**Task item**: Everything from the line containing "Lemma endpoint_origin text" through the end of the entries should be output exactly; nothing before it is wanted.

---- Records shown

Definition read_number (radix bound : Z) (max : nat) (allow_zero_prefix : bool) (s : bytes)
  : option (Z * bytes) :=
  match read_digits radix bound max 0 0 s with
  | Some (v, count, rest) =>
      if (count =? 0)%nat then None
      else if negb allow_zero_prefix && starts_with s "0" && (1 <? count)%nat then None
      else Some (v, rest)
  | None => None
  end.

Definition read_char (c : ascii) (s : bytes) : option bytes := strip_prefix [c] s.

(** [read_separator]: the separator precedes every element but the first. *)
Definition read_separator {A} (sep : ascii) (index : nat) (f : bytes → option (A * bytes))
    (s : bytes) : option (A * bytes) :=
  if (0 <? index)%nat then match read_char sep s with Some s' => f s' | None => None end else f s.

Definition octet : bytes → option (Z * bytes) := read_number 10 256 3 false.

Definition read_ipv4 (s : bytes) : option (list Z * bytes) :=
  match read_separator "."%char 0 octet s with
  | None => None
  | Some (a, s) =>
      match read_separator "."%char 1 octet s with
      | None => None
      | Some (b, s) =>
          match read_separator "."%char 2 octet s with
          | None => None
          | Some (c, s) =>
              match read_separator "."%char 3 octet s with
              | None => None
              | Some (d, s) => Some ([a; b; c; d], s)
              end
          end
      end
  end.

(** [read_groups]: up to [left] sixteen-bit groups, the last two of which may
    be an IPv4 address; [index] groups were read before. *)
Fixpoint read_groups (left index : nat) (s : bytes) : list Z * bool * bytes :=
  match left with
  | O => ([], false, s)
  | S left' =>
      match (if (0 <? left')%nat then read_separator ":"%char index read_ipv4 s else None) with
      | Some ([a; b; c; d], s') => ([a * 256 + b; c * 256 + d]%Z, true, s')
      | _ =>
          match read_separator ":"%char index (read_number 16 65536 4 true) s with
          | Some (g, s') => let '(gs, v4, rest) := read_groups left' (S index) s' in (g :: gs, v4, rest)
          | None => ([], false, s)
          end
      end
  end.

Definition read_ipv6 (s : bytes) : option (list Z * bytes) :=
  let '(head, v4, s1) := read_groups 8 0 s in
  if (length head =? 8)%nat then Some (head, s1)
  else if v4 then None
  else match strip_prefix "::" s1 with
       | None => None
       | Some s2 =>
           let '(tail, _, s3) := read_groups (8 - (length head + 1)) 0 s2 in
           Some (head ++ repeat 0%Z (8 - length head - length tail) ++ tail, s3)
       end.

(** [host.parse::<IpAddr>().ok().is_some_and(is_loopback)]: an IPv4 address of
    127.0.0.0/8 or the IPv6 address ::1, and nothing after it. *)
Definition is_loopback (s : bytes) : bool :=
  match read_ipv4 s with
  | Some (octets, rest) => is_empty rest && bool_decide (head octets = Some 127%Z)
  | None =>
      match read_ipv6 s with
      | Some (groups, rest) => is_empty rest && bool_decide (groups = [0; 0; 0; 0; 0; 0; 0; 1]%Z)
      | None => false
      end
  end.

Example loopbacks :
  List.map is_loopback ["127.0.0.1"; "127.1.2.3"; "::1"; "0:0::0:1"; "128.0.0.1"; "127.0.0.01";
                        "127.0.0.1x"; "[::1]"; "localhost"; "::ffff:127.0.0.1"; "::0.0.0.1"]
  = [true; true; true; true; false; false; false; false; false; false; true].
Proof. vm_compute. reflexivity. Qed.

End Ip.

(** ** connection.rs *)

Module Connection.

Definition FORMAT_VERSION : bytes := "1".

Record ConnectionUrl := mkConnectionUrl {
  canonical : Secret; endpoint : bytes; cu_root : ConfigPath; issuer : bytes;
  client_id : bytes; client_authentication : option Secret }.

Inductive ConnectionUrlError := connection_url_error.

Definition check (b : bool) : result unit ConnectionUrlError :=
  if b then Ok tt else Err connection_url_error.

Definition client_id_byte (c : ascii) : bool :=
  is_ascii_alphanumeric c || bool_decide (c ∈ ["-"; "."; "_"; "~"]%char).

Definition valid_secure_origin (url : Url) : bool :=
  bool_decide (u_host_str url ≠ None)
  && (bool_decide (u_scheme url = "https")
      || (bool_decide (u_scheme url = "http")
          && match u_host_str url with Some host => Ip.is_loopback host | None => false end)).

Definition validate_endpoint (url : Url) : result unit ConnectionUrlError :=
  if negb (valid_secure_origin url) || negb (is_empty (u_username url))
     || bool_decide (u_password url ≠ None) || bool_decide (u_query url ≠ None)
  then Err connection_url_error else Ok tt.

Definition parse_root (path : bytes) : result ConfigPath ConnectionUrlError :=
  map_err (Path.parse path) (λ _, connection_url_error).

(** The four slots the fragment's pairs fill. *)
Record Fields := mkFields {
  f_version : option bytes; f_issuer : option bytes; f_client_id : option bytes;
  f_client_secret : option bytes }.
Definition no_fields : Fields := mkFields None None None None.

Definition fill (slot : option bytes) (value : bytes) : result (option bytes) ConnectionUrlError :=
  match slot with Some _ => Err connection_url_error | None => Ok (Some value) end.

Definition field (fs : Fields) (pair : bytes * bytes) : result Fields ConnectionUrlError :=
  let '(key, value) := pair in
  if bool_decide (key = "v") then
    let? v := fill (f_version fs) value in
    Ok (mkFields v (f_issuer fs) (f_client_id fs) (f_client_secret fs))
  else if bool_decide (key = "issuer") then
    let? v := fill (f_issuer fs) value in
    Ok (mkFields (f_version fs) v (f_client_id fs) (f_client_secret fs))
  else if bool_decide (key = "client_id") then
    let? v := fill (f_client_id fs) value in
    Ok (mkFields (f_version fs) (f_issuer fs) v (f_client_secret fs))
  else if bool_decide (key = "client_secret") then
    let? v := fill (f_client_secret fs) value in
    Ok (mkFields (f_version fs) (f_issuer fs) (f_client_id fs) v)
  else Err connection_url_error.

Section urls.
Context `{UrlCrates}.

Definition canonical_issuer (value : bytes) : result bytes ConnectionUrlError :=
  let? issuer := ok_or (url_parse value) connection_url_error in
  if negb (valid_secure_origin issuer) || negb (is_empty (u_username issuer))
     || bool_decide (u_password issuer ≠ None) || bool_decide (u_query issuer ≠ None)
     || bool_decide (u_fragment issuer ≠ None) || negb (ends_with (u_path issuer) "/")
  then Err connection_url_error
  else if bool_decide (u_as_str issuer = value) then Ok (u_as_str issuer)
  else Err connection_url_error.

Definition parse_client_authentication (value : bytes) : result Secret ConnectionUrlError :=
  if is_empty value || contains_byte "="%char value then Err connection_url_error
  else
    let? decoded := ok_or (b64url_decode value) connection_url_error in
    if negb (bool_decide (b64url_encode decoded = value)) then Err connection_url_error
    else if negb (from_utf8_ok decoded) then Err connection_url_error
    else
      let? parts := ok_or (split_once ":"%char decoded) connection_url_error in
      let '(username, password) := parts in
      if is_empty username || is_empty password || existsb is_ascii_control decoded
      then Err connection_url_error
      else Ok (mkSecret (b64std_encode decoded)).

Definition serialize (endpoint : bytes) (root : ConfigPath) (issuer client_id : bytes)
    (client_secret : option bytes) : bytes :=
  let redacted := bool_decide (client_secret = Some "*") in
  let pairs := [("v" : bytes, FORMAT_VERSION); ("issuer" : bytes, issuer);
                ("client_id" : bytes, client_id)]
               ++ (if redacted then []
                   else match client_secret with
                        | Some secret => [("client_secret" : bytes, secret)]
                        | None => []
                        end) in
  endpoint ++ Path.fold root ++ "#" ++ form_serialize pairs
  ++ (if redacted then "&client_secret=*" else []).

Definition parse (value : bytes) : result ConnectionUrl ConnectionUrlError :=
  let? url := ok_or (url_parse value) connection_url_error in
  let? _ := validate_endpoint url in
  let? root := parse_root (u_path url) in
  let? fragment := ok_or (u_fragment url) connection_url_error in
  let? fields := fold_result field no_fields (form_parse fragment) in
  let? _ := check (bool_decide (f_version fields = Some FORMAT_VERSION)) in
  let? raw_issuer := ok_or (f_issuer fields) connection_url_error in
  let? issuer := canonical_issuer raw_issuer in
  let? client_id := ok_or (f_client_id fields) connection_url_error in
  let? _ := check (negb (is_empty client_id) && forallb client_id_byte client_id) in
  let? authentication :=
    match f_client_secret fields with
    | None => Ok None
    | Some secret => let? a := parse_client_authentication secret in Ok (Some a)
    end in
  let endpoint := u_origin url in
  let canonical := serialize endpoint root issuer client_id (f_client_secret fields) in
  let? _ := check (bool_decide (canonical = value)) in
  Ok (mkConnectionUrl (mkSecret canonical) endpoint root issuer client_id authentication).

Definition managed (public_origin : bytes) (root : ConfigPath) (issuer client_id username : bytes)
    (app_password : Secret) : result ConnectionUrl ConnectionUrlError :=
  let? origin := ok_or (url_parse public_origin) connection_url_error in
  let? _ := check (bool_decide (u_path origin = "/") && bool_decide (u_fragment origin = None)) in
  let? _ := validate_endpoint origin in
  let endpoint := u_origin origin in
  let? _ := check (bool_decide (endpoint = trim_end_matches "/"%char public_origin)) in
  let? _ := check (negb (contains_byte ":"%char username)) in
  let client_secret := b64url_encode (username ++ ":" ++ expose_secret app_password) in
  parse (serialize endpoint root issuer client_id (Some client_secret)).

Definition redacted (c : ConnectionUrl) : bytes :=
  serialize (endpoint c) (cu_root c) (issuer c) (client_id c)
    (match client_authentication c with Some _ => Some "*" | None => None end).



Definition fmt_display (c : ConnectionUrl) : bytes := redacted c.
End urls.

(** ** Lemmas *)

Lemma app_first_inj (c : ascii) (a a' b b' : bytes) :
  c ∉ a → c ∉ a' → a ++ c :: b = a' ++ c :: b' → a = a' ∧ b = b'.
Proof.
  intros Ha Ha' E.
  assert (split_once c (a ++ c :: b) = Some (a, b)) as H1 by (by apply split_once_spec).
  assert (split_once c (a ++ c :: b) = Some (a', b')) as H2 by (rewrite E; by apply split_once_spec).
  by simplify_eq.
Qed.

(** The origin of a URL with a host: scheme and authority. *)
Definition Origin (e : bytes) : Prop :=
  ∃ scheme authority, e = scheme ++ "://" ++ authority
    ∧ "/"%char ∉ scheme ∧ "/"%char ∉ authority ∧ "#"%char ∉ scheme ∧ "#"%char ∉ authority.

(** An origin followed by an absolute path determines both. *)
Lemma origin_path_inj e e' p p' :
  Origin e → Origin e' → e ++ "/" ++ p = e' ++ "/" ++ p' → e = e' ∧ p = p'.
Proof.
  intros (s & a & -> & Hs & Ha & _) (s' & a' & -> & Hs' & Ha' & _) E.
  assert (∀ x y z : bytes, (x ++ "://" ++ y) ++ "/" ++ z
                           = (x ++ ":") ++ "/"%char :: [] ++ "/"%char :: y ++ "/"%char :: z) as R
    by (intros; by rewrite <- !app_assoc).
  rewrite !R in E. apply app_first_inj in E as [E1 E]; [|set_solver..].
  apply app_first_inj in E as [_ E]; [|set_solver..].
  apply app_first_inj in E as [-> ->]; [|done..].
  apply app_inj_tail in E1 as [-> _]. done.
Qed.

Lemma Canonical_hash_free p : Path.Canonical p → "#"%char ∉ p.
Proof.
  intros (segs & Hs & ->). unfold Path.render. intros [?|H]%elem_of_app; [set_solver|].
  revert H.
  induction Hs as [|x segs [_ Hx] Hs IH]; [by intros ?%not_elem_of_nil|].
  assert ("#"%char ∉ x) as Hn.
  { intros Hin. rewrite Forall_forall in Hx. by apply Hx in Hin. }
  destruct segs as [|y segs]; [done|]. rewrite join_cons. rewrite !elem_of_app. set_solver.
Qed.

Lemma Canonical_slash p : Path.Canonical p → ∃ r, p = "/" ++ r.
Proof. intros (segs & _ & ->). by eexists. Qed.

Section laws.
Context `{UrlLaws}.

Lemma form_serialize_inj l l' : form_serialize l = form_serialize l' → l = l'.
Proof. intros E%(f_equal form_parse). by rewrite !form_round_trip in E. Qed.

Lemma Origin_hash_free e : Origin e → "#"%char ∉ e.
Proof. intros (s & a & -> & ? & ? & ? & ?). set_solver. Qed.

(** A serialized URL that is not redacted determines its parts. *)
Lemma serialize_inj e e' r r' i i' c c' s s' :
  Origin e → Origin e' → Path.Canonical (path r) → Path.Canonical (path r') →
  s ≠ "*" → s' ≠ Some "*" →
  serialize e r i c (Some s) = serialize e' r' i' c' s' →
  e = e' ∧ Path.fold r = Path.fold r' ∧ i = i' ∧ c = c' ∧ s' = Some s.
Proof.
  intros He He' Hr Hr' Hs Hs' E. unfold serialize in E.
  rewrite bool_decide_eq_false_2 in E by congruence.
  rewrite bool_decide_eq_false_2 in E by done. rewrite !app_nil_r in E.
  apply Path.Canonical_lower in Hr, Hr'. unfold Path.fold in *.
  pose proof (Canonical_hash_free _ Hr). pose proof (Canonical_hash_free _ Hr').
  pose proof (Origin_hash_free _ He). pose proof (Origin_hash_free _ He').
  rewrite (assoc_L (++)) in E. rewrite (assoc_L (++) e') in E.
  apply (app_first_inj "#"%char) in E as [E Ef]; [|set_solver..].
  apply form_serialize_inj in Ef.
  apply Canonical_slash in Hr as [p Ep], Hr' as [p' Ep']. rewrite Ep, Ep' in *.
  apply origin_path_inj in E as [-> ->]; [|done..].
  destruct s'; by simplify_eq/=.
Qed.

Lemma secure_host url : valid_secure_origin url = true → u_host_str url ≠ None.
Proof. unfold valid_secure_origin. intros H'. by bool_prop. Qed.

Lemma endpoint_origin text url :
  url_parse text = Some url → validate_endpoint url = Ok tt → Origin (u_origin url).
Proof.
  unfold validate_endpoint. intros Hu Hv. destruct (_ || _) eqn:E in Hv; [done|]. bool_prop.
  edestruct origin_shape as (a & -> & ?); [exact Hu|by apply secure_host|]. by exists (u_scheme url), a.
Qed.

Lemma parse_authentication_ok secret a :
  parse_client_authentication secret = Ok a →
  ∃ decoded, b64url_encode decoded = secret ∧ a = mkSecret (b64std_encode decoded).
Proof.
  unfold parse_client_authentication. intros E. repeat destruct_match_in E; try done.
  apply and_then_ok in E as (d & _ & E). destruct (negb _) eqn:Ed in E; [done|]. bool_prop.
  destruct (negb _) in E; [done|]. apply and_then_ok in E as ([u p] & _ & E).
  destruct (_ || _) in E; [done|]. simplify_eq. by exists d.
Qed.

--------

**Written answer**:
Lemma endpoint_origin text url :
  url_parse text = Some url → validate_endpoint url = Ok tt → Origin (u_origin url).
Proof.
  unfold validate_endpoint. intros Hu Hv. destruct (_ || _) eqn:E in Hv; [done|]. bool_prop.
  edestruct origin_shape as (a & -> & ?); [exact Hu|by apply secure_host|]. by exists (u_scheme url), a.
Qed.

Lemma parse_authentication_ok secret a :
  parse_client_authentication secret = Ok a →
  ∃ decoded, b64url_encode decoded = secret ∧ a = mkSecret (b64std_encode decoded).
Proof.
  unfold parse_client_authentication. intros E. repeat destruct_match_in E; try done.
  apply and_then_ok in E as (d & _ & E). destruct (negb _) eqn:Ed in E; [done|]. bool_prop.
  destruct (negb _) in E; [done|]. apply and_then_ok in E as ([u p] & _ & E).
  destruct (_ || _) in E; [done|]. simplify_eq. by exists d.
Qed.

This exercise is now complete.